Activity
From the records below, transcribe exactly the lines that begin at the line with "(ClientDelete KSC _) => apply upholds_call; intros;" and end at the line with "split; [|intros r", both included.

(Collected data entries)
(** The API server answers: the owner is found, lists come, the update of an object that
    is there and as far in its life is taken, and no class is kept from being deleted. *)
Record answers : Prop := {
  an_get : forall e o, store k e !! n = Some o -> (kget k false n e).1 = Ok o;
  an_list : forall k' e opts, plain opts -> is_ok (klist k' opts e).1 = true;
  an_update : forall e (o old : Obj k), store k e !! n = Some old -> object_key o = n -> type_name o = type_name old ->
    om_DeletionTimestamp (kmeta o) = om_DeletionTimestamp (kmeta old) -> is_ok (kupdate k o e).1 = true;
  an_delete : forall sc e err, (kdelete KSC sc e).1 = Some err -> is_not_found err = true }.

(** What is left of the owner: nothing, or an object with other finalizers. *)
Definition Freed (rest : list string) (e : est) : Prop :=
  match store k e !! n with None => True | Some o => om_Finalizers (kmeta o) = rest /\ rest <> [] end.

Definition same_store (w w' : World) : Prop := forall k, store k (w_est w') = store k (w_est w).

Lemma Freed_stable rest (Hk : owner_kind k = true) : Stable (Freed rest).
Proof.
  apply stable_of. intros e e' H HF. unfold Freed in *. rewrite (H k); [done|].
  by apply (owner_guarded k Hk).
Qed.
#[local] Hint Extern 1 (Stable (Freed _)) => by apply Freed_stable : typeclass_instances.

(** ** No volumes *)

Definition no_volumes (e : est) : Prop := forall x pv, volumes e !! x = Some pv -> ~ owned k n pv.

Lemma owned_listing e l e' : no_volumes e ->
  klist KPV (matching_labels (owner_labels (kind_name k) (nn_Namespace n) (nn_Name n))) e = (Ok l, e') -> l = [].
Proof.
  intros Hno Hl. destruct l as [|pv l]; [done|exfalso].
  destruct (proj1 (klist_found KPV _ _ _ _ pv Hl ltac:(done))) as [[x Hx] [_ Ho]]; [by left|].
  exact (Hno x pv Hx Ho).
Qed.

Definition is_owner (obj : RuntimeObject) : Prop :=
  owner_ids obj = Ok (kind_name k, nn_Namespace n, nn_Name n).

Lemma no_release obj w : answers -> is_owner obj -> no_volumes (w_est w) ->
  wp (ReleaseAvailablePVs obj) (fun r w' => r = None /\ same_store w w') w.
Proof.
  intros Ha Ho Hno. unfold ReleaseAvailablePVs. rewrite Ho. apply wp_bind, wp_ask. intros r en Hr.
  pose proof (an_list Ha KPV (w_est w) (matching_labels (owner_labels (kind_name k) (nn_Namespace n) (nn_Name n))) ltac:(done)) as Hok.
  rewrite Hr in Hok. destruct r as [l|]; [|done].
  rewrite (owned_listing _ _ _ Hno Hr).
  apply wp_bind, wp_ret, wp_ret. split; [done|]. intros k'. by apply (store_read k'), (klist_moves KPV _ _ _ _ Hr).
Qed.

Lemma no_owned obj w : answers -> is_owner obj -> no_volumes (w_est w) ->
  wp (GetOwnedPVs obj) (fun r w' => r = Ok [] /\ same_store w w') w.
Proof.
  intros Ha Ho Hno. unfold GetOwnedPVs. rewrite Ho. apply wp_bind, wp_ask. intros r en Hr.
  pose proof (an_list Ha KPV (w_est w) (matching_labels (owner_labels (kind_name k) (nn_Namespace n) (nn_Name n))) ltac:(done)) as Hok.
  rewrite Hr in Hok. destruct r as [l|]; [|done].
  rewrite (owned_listing _ _ _ Hno Hr).
  apply wp_ret. split; [done|]. intros k'. by apply (store_read k'), (klist_moves KPV _ _ _ _ Hr).
Qed.

Lemma no_volumes_same w w' : same_store w w' -> no_volumes (w_est w) -> no_volumes (w_est w').
Proof. intros H Hno x pv. unfold volumes. rewrite (H KPV). apply Hno. Qed.

(** ** The update that removes the protection *)

Lemma update_frees rest (o old : Obj k) e : answers ->
  store k e !! n = Some old -> not_deleting (kmeta old) = false -> object_key o = n -> type_name o = type_name old ->
  om_DeletionTimestamp (kmeta o) = om_DeletionTimestamp (kmeta old) -> om_Finalizers (kmeta o) = rest ->
  is_ok (kupdate k o e).1 = true /\ Freed rest (kupdate k o e).2.
Proof.
  intros Ha Hold Hd Hkey Hty Hts Hf. pose proof (an_update Ha e o old Hold Hkey Hty Hts) as Hok. split; [done|].
  destruct (kupdate k o e).1 as [o'|] eqn:Hr; [|done].
  destruct (store_update k o o' e Hr) as (old' & Hold' & Hid & _ & Hst). rewrite Hkey in Hold', Hst.
  pose proof (eq_trans (eq_sym Hold) Hold') as [= <-]. unfold Freed. rewrite Hst. case_decide as Hdel.
  - by rewrite lookup_delete_eq.
  - rewrite lookup_insert_eq, (si_finalizers _ _ Hid), Hf. split; [done|]. intros ->. apply Hdel. split; [|done].
    intros Hnone. unfold not_deleting in Hd. by rewrite Hnone in Hd.
Qed.

Lemma Freed_status rest (o : Obj k) e : Freed rest e -> Freed rest (kstatus k o e).2.
Proof.
  unfold Freed. destruct (kstatus k o e).1 as [o'|err] eqn:Hr.
  - destruct (store_status k o o' e Hr) as (old & Hold & Hid & _ & ->). destruct (decide (object_key o = n)) as [<-|Hne].
    + rewrite lookup_insert_eq, Hold. by rewrite (si_finalizers _ _ Hid).
    + by rewrite lookup_insert_ne.
  - by rewrite (proj1 (proj2 (proj2 (store_failed k o e)))) by eauto.
Qed.

Lemma Freed_class rest (f : forall k, Obj k -> est -> est) sc e : owner_kind k = true ->
  (forall k1 k2 o e, k1 <> k2 -> store k2 (f k1 o e) = store k2 e) -> Freed rest e -> Freed rest (f KSC sc e).
Proof. intros Hk H. unfold Freed. by rewrite (H KSC k) by (by apply not_eq_sym, owner_not_class). Qed.
End progress.

(** ** LocalVolumeSets *)

Section sets.
Context {E : Env} `{!ApiStore E} (n : NamespacedName).
#[local] Hint Extern 1 (Stable (Freed _ _ _)) => by apply Freed_stable : typeclass_instances.

Ltac freed_tac :=
  frame_tac ltac:(idtac; match goal with
    | |- frame _ (put_mem _) => apply upholds_put_mem
    | |- frame _ (StatusUpdate KLVSet _) => apply upholds_call; intros; by apply Freed_status
    | |- frame _ (ClientCreate KSC _) => apply upholds_call; intros;
        apply (Freed_class KLVSet n _ (fun k o e => (kcreate k o e).2)); [done|by intros; apply store_other|done]
    | |- frame _ (ClientUpdate KSC _) => apply upholds_call; intros;
        apply (Freed_class KLVSet n _ (fun k o e => (kupdate k o e).2)); [done|by intros; apply store_other|done]
    | |- frame _ (ClientDelete KSC _) => apply upholds_call; intros;
        apply (Freed_class KLVSet n _ (fun k o e => (kdelete k o e).2)); [done|by intros; apply store_other|done]
    end).

Lemma freed_rest_of_reconcile rest s :
  frame (upholds (Freed KLVSet n rest)) (sync_lvset n s) /\
  (forall r e, frame (upholds (Freed KLVSet n rest)) (addAvailabilityConditions n r e)).
Proof.
  split; [|intros r e]; [unfold sync_lvset, LvSetCtl.syncStorageClass, removeStorageClass, ApplyStorageClass, EnsureObjectMeta,
    MergeMap, updateDaemonSetsCondition, updateTotalProvisionedDeviceCountStatus, put_condition, SetCondition, deregister
    |unfold addAvailabilityConditions, put_condition, SetCondition, deregister]; freed_tac.
Qed.

Lemma set_freed (s : LocalVolumeSet) w : answers KLVSet n ->
  nn_Namespace n <> "" -> nn_Name n <> "" -> store KLVSet (w_est w) !! n = Some s ->
  not_deleting (lset_meta s) = false -> kept KLVSet s -> no_volumes KLVSet n (w_est w) ->
  wp (LvSetCtl.Reconcile n) (fun _ w' => Freed KLVSet n
    (List.filter (fun f => negb (String.eqb f LocalVolumeProtectionFinalizer)) (om_Finalizers (lset_meta s))) (w_est w')) w.
Proof.
  intros Ha Hns Hname Hs Hd Hp Hno. set (rest := List.filter _ _).
  pose proof (store_key KLVSet _ _ _ Hs) as Hkey. pose proof (store_type KLVSet _ _ _ Hs) as Hty.
  unfold LvSetCtl.Reconcile. apply wp_bind. unfold reconcile. apply wp_bind, wp_ask. intros r en Hr.
  assert (same_store w (set_est en w)) as H1 by (intros k; apply (store_read k), (kget_moves KLVSet _ _ _ _ _ Hr)).
  pose proof (an_get KLVSet n Ha _ _ Hs) as Hget. rewrite Hr in Hget. simpl in Hget. subst r.
  apply wp_bind, wp_put_mem, wp_bind. set (w1 := set_mem _ _). assert (same_store w w1) as Hw1 by done. clearbody w1.
  assert (is_owner KLVSet n (OLocalVolumeSet s)) as Ho.
  { unfold is_owner, owner_ids. simpl in *. rewrite Hty. rewrite <- Hkey in Hns, Hname |- *. simpl in *.
    rewrite decide_False; [done|]. intros [?|[?|?]]; done. }
  unfold syncFinalizer. rewrite Hd. apply wp_bind.
  eapply wp_mono; [apply (no_release KLVSet n); [done|done|by eapply no_volumes_same]|]. intros err w2 [-> H2].
  assert (same_store w w2) as Hw2 by (intros k; by rewrite (H2 k)).
  apply wp_bind. eapply wp_mono; [apply (no_owned KLVSet n); [done|done|by eapply no_volumes_same]|]. intros r w3 [-> H3].
  assert (store KLVSet (w_est w3) !! n = Some s) as Hs3 by (rewrite (H3 KLVSet), (Hw2 KLVSet); done).
  unfold update_finalizer, RemoveFinalizer. rewrite Hp. fold rest. set (s' := set_lset_meta _ s).
  destruct (update_frees KLVSet n rest s' s (w_est w3)) as [Hok HF]; [done..|].
  apply wp_bind, wp_bind, wp_ask. intros r en' Hu. rewrite Hu in Hok, HF. destruct r as [s''|]; [|done].
  apply wp_bind, wp_act, wp_ret, wp_ret. simpl.
  destruct (freed_rest_of_reconcile rest s'') as [HS HA].
  apply (wp_mono _ (fun _ w' => Freed KLVSet n rest (w_est w'))); [apply (upholds_run (Freed KLVSet n rest)); [done|exact HS|exact HF]|].
  intros r w4 H4. apply (upholds_run (Freed KLVSet n rest)); [done|apply HA|exact H4].
Qed.
End sets.

(** ** LocalVolumes *)

Lemma filter_once s l1 l2 : s ∉ l1 -> s ∉ l2 ->
  List.filter (fun f => negb (String.eqb f s)) (l1 ++ s :: l2)%list = (l1 ++ l2)%list.
Proof.
  assert (forall l, s ∉ l -> List.filter (fun f => negb (String.eqb f s)) l = l) as Hid.
  { induction l as [|x l IH]; [done|]. intros [Hx Hl]%not_elem_of_cons. simpl.
    destruct (String.eqb_spec x s) as [->|_]; [done|]. simpl. by rewrite IH. }
  intros H1 H2. rewrite List.filter_app. simpl. by rewrite String.eqb_refl, !Hid.
Qed.

(** [remove] takes the one protection out. *)
Lemma removeFinalizer_once lv : kept KLV lv -> NoDup (om_Finalizers (lv_meta lv)) ->
  removeFinalizer lv = Some (set_lv_meta (set_finalizers
    (List.filter (fun f => negb (String.eqb f LocalVolumeProtectionFinalizer)) (om_Finalizers (lv_meta lv))) (lv_meta lv)) lv).
Proof.
  intros Hp Hnd. unfold kept, ContainsFinalizer in Hp. apply bool_decide_eq_true in Hp. simpl in Hp.
  unfold removeFinalizer. rewrite (proj2 (contains_spec _ _)) by exact Hp. simpl.
  apply list_elem_of_split in Hp as (l1 & l2 & Hl). rewrite Hl in Hnd |- *.
  apply NoDup_app in Hnd as (_ & H1 & [H2 _]%NoDup_cons).
  assert (LocalVolumeProtectionFinalizer ∉ l1) as H1' by (intros Hin; apply (H1 _ Hin); by left).
  rewrite filter_once by done. change localVolumeFinalizer with LocalVolumeProtectionFinalizer. by rewrite remove_once.
Qed.

Section volumes.
Context {E : Env} `{!ApiStore E} (n : NamespacedName).

(** The classes go without an error. *)
Lemma classes_removed lv expected w : answers KLV n ->
  wp (removeUnExpectedStorageClasses lv expected)
     (fun r w' => r = None /\ store KLV (w_est w') = store KLV (w_est w)) w.
Proof.
  intros Ha. unfold removeUnExpectedStorageClasses. apply wp_bind, wp_ask. intros r en Hr.
  pose proof (an_list KLV n Ha KSC (w_est w) (getOwnerLabelSelector lv) ltac:(done)) as Hok. rewrite Hr in Hok.
  destruct r as [items|]; [|done].
  assert (store KLV en = store KLV (w_est w)) as Hen by by apply (store_read KLV), (klist_moves KSC _ _ _ _ Hr).
  apply wp_bind. apply (wp_mono _ (fun r w' => r = Ok [] /\ store KLV (w_est w') = store KLV (w_est w))).
  2: { intros r w' [-> H]. by apply wp_ret. }
  set (w1 := set_est en w). assert (store KLV (w_est w1) = store KLV (w_est w)) as H1 by exact Hen. clearbody w1.
  clear Hr Hok Hen. revert w1 H1. induction items as [|sc items IH]; intros w1 H1; [by apply wp_ret|]. cbn [foldM].
  apply wp_bind. unfold delete_unexpected. case_decide; [apply wp_ret; by apply IH|].
  apply wp_bind, wp_bind, wp_ask. intros e en1 He. apply wp_bind, wp_act, wp_ret, wp_ret.
  assert (match e with Some err => is_not_found err = true | None => True end) as Hnf.
  { destruct e as [err|]; [|done]. apply (an_delete KLV n Ha sc (w_est w1)). by rewrite He. }
  assert (store KLV en1 = store KLV (w_est w)) as H2.
  { rewrite <- H1. pose proof (store_other KSC KLV sc (w_est w1) ltac:(done)) as (_ & _ & _ & Hst). by rewrite He in Hst. }
  destruct e as [err|]; [rewrite Hnf|]; by apply IH.
Qed.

Task answer
    | |- frame _ (ClientDelete KSC _) => apply upholds_call; intros;
        apply (Freed_class KLVSet n _ (fun k o e => (kdelete k o e).2)); [done|by intros; apply store_other|done]
    end).

Lemma freed_rest_of_reconcile rest s :
  frame (upholds (Freed KLVSet n rest)) (sync_lvset n s) /\
  (forall r e, frame (upholds (Freed KLVSet n rest)) (addAvailabilityConditions n r e)).
Proof.
  split; [|intros r e]; [unfold sync_lvset, LvSetCtl.syncStorageClass, removeStorageClass, ApplyStorageClass, EnsureObjectMeta,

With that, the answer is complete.